## [PROBLEM REQUIREMENTS]
Write out the entries below exactly, from the first line to the one with "Lemma unpaid_affected n0", both ends included.

**** INFORMATION PROVIDED

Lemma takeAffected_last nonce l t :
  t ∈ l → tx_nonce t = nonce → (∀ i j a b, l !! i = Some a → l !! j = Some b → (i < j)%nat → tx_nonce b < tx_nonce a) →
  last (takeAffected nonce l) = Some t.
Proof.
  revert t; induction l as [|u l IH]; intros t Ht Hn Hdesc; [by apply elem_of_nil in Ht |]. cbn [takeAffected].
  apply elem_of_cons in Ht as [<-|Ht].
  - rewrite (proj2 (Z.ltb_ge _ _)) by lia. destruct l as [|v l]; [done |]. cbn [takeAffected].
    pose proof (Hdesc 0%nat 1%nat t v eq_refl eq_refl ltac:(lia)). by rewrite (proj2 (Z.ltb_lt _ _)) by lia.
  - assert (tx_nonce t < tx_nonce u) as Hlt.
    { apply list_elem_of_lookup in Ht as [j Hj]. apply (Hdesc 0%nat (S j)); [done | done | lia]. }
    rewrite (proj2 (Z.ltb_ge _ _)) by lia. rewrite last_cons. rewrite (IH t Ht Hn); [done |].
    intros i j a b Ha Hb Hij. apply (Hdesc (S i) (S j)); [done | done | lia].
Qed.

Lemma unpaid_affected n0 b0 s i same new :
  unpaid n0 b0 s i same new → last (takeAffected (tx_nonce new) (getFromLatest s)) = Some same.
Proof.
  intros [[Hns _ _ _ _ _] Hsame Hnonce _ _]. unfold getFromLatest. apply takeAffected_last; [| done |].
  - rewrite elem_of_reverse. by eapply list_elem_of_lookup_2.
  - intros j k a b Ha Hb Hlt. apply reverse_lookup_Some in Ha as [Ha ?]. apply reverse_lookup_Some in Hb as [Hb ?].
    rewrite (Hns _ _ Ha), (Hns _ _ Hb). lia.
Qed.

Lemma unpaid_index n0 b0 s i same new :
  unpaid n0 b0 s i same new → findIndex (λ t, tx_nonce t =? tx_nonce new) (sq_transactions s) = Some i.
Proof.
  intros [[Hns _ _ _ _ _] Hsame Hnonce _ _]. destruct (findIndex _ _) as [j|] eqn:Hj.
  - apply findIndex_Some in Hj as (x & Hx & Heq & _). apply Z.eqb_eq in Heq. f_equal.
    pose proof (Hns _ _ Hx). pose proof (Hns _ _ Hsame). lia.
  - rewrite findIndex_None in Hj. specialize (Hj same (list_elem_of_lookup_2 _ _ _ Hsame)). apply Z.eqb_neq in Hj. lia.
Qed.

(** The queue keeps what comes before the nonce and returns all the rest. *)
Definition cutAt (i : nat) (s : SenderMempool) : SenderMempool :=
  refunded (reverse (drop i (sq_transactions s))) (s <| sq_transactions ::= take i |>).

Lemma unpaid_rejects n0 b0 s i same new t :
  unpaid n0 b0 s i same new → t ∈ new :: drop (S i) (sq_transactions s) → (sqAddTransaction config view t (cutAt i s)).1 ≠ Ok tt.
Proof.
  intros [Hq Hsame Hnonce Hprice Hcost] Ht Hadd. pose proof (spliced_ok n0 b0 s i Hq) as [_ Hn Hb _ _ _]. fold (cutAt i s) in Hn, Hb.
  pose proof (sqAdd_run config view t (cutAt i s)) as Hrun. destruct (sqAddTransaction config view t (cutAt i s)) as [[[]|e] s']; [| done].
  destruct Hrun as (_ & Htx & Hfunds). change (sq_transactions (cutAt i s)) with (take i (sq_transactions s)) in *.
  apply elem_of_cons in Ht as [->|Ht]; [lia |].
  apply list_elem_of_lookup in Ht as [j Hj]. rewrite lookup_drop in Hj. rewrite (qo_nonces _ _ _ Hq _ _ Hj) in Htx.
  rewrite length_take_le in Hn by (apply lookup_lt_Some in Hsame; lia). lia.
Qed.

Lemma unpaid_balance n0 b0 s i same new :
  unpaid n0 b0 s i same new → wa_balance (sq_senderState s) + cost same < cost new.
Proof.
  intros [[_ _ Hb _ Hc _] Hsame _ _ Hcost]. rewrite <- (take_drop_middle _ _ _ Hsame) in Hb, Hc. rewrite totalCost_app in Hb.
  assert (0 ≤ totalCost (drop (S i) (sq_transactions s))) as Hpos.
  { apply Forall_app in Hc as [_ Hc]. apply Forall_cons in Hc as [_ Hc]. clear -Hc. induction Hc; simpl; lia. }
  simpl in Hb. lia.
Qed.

********

## [COMPLETED TASK]
Lemma takeAffected_last nonce l t :
  t ∈ l → tx_nonce t = nonce → (∀ i j a b, l !! i = Some a → l !! j = Some b → (i < j)%nat → tx_nonce b < tx_nonce a) →
  last (takeAffected nonce l) = Some t.
Proof.
  revert t; induction l as [|u l IH]; intros t Ht Hn Hdesc; [by apply elem_of_nil in Ht |]. cbn [takeAffected].
  apply elem_of_cons in Ht as [<-|Ht].
  - rewrite (proj2 (Z.ltb_ge _ _)) by lia. destruct l as [|v l]; [done |]. cbn [takeAffected].
    pose proof (Hdesc 0%nat 1%nat t v eq_refl eq_refl ltac:(lia)). by rewrite (proj2 (Z.ltb_lt _ _)) by lia.
  - assert (tx_nonce t < tx_nonce u) as Hlt.
    { apply list_elem_of_lookup in Ht as [j Hj]. apply (Hdesc 0%nat (S j)); [done | done | lia]. }
    rewrite (proj2 (Z.ltb_ge _ _)) by lia. rewrite last_cons. rewrite (IH t Ht Hn); [done |].
    intros i j a b Ha Hb Hij. apply (Hdesc (S i) (S j)); [done | done | lia].
Qed.

Lemma unpaid_affected n0 b0 s i same new :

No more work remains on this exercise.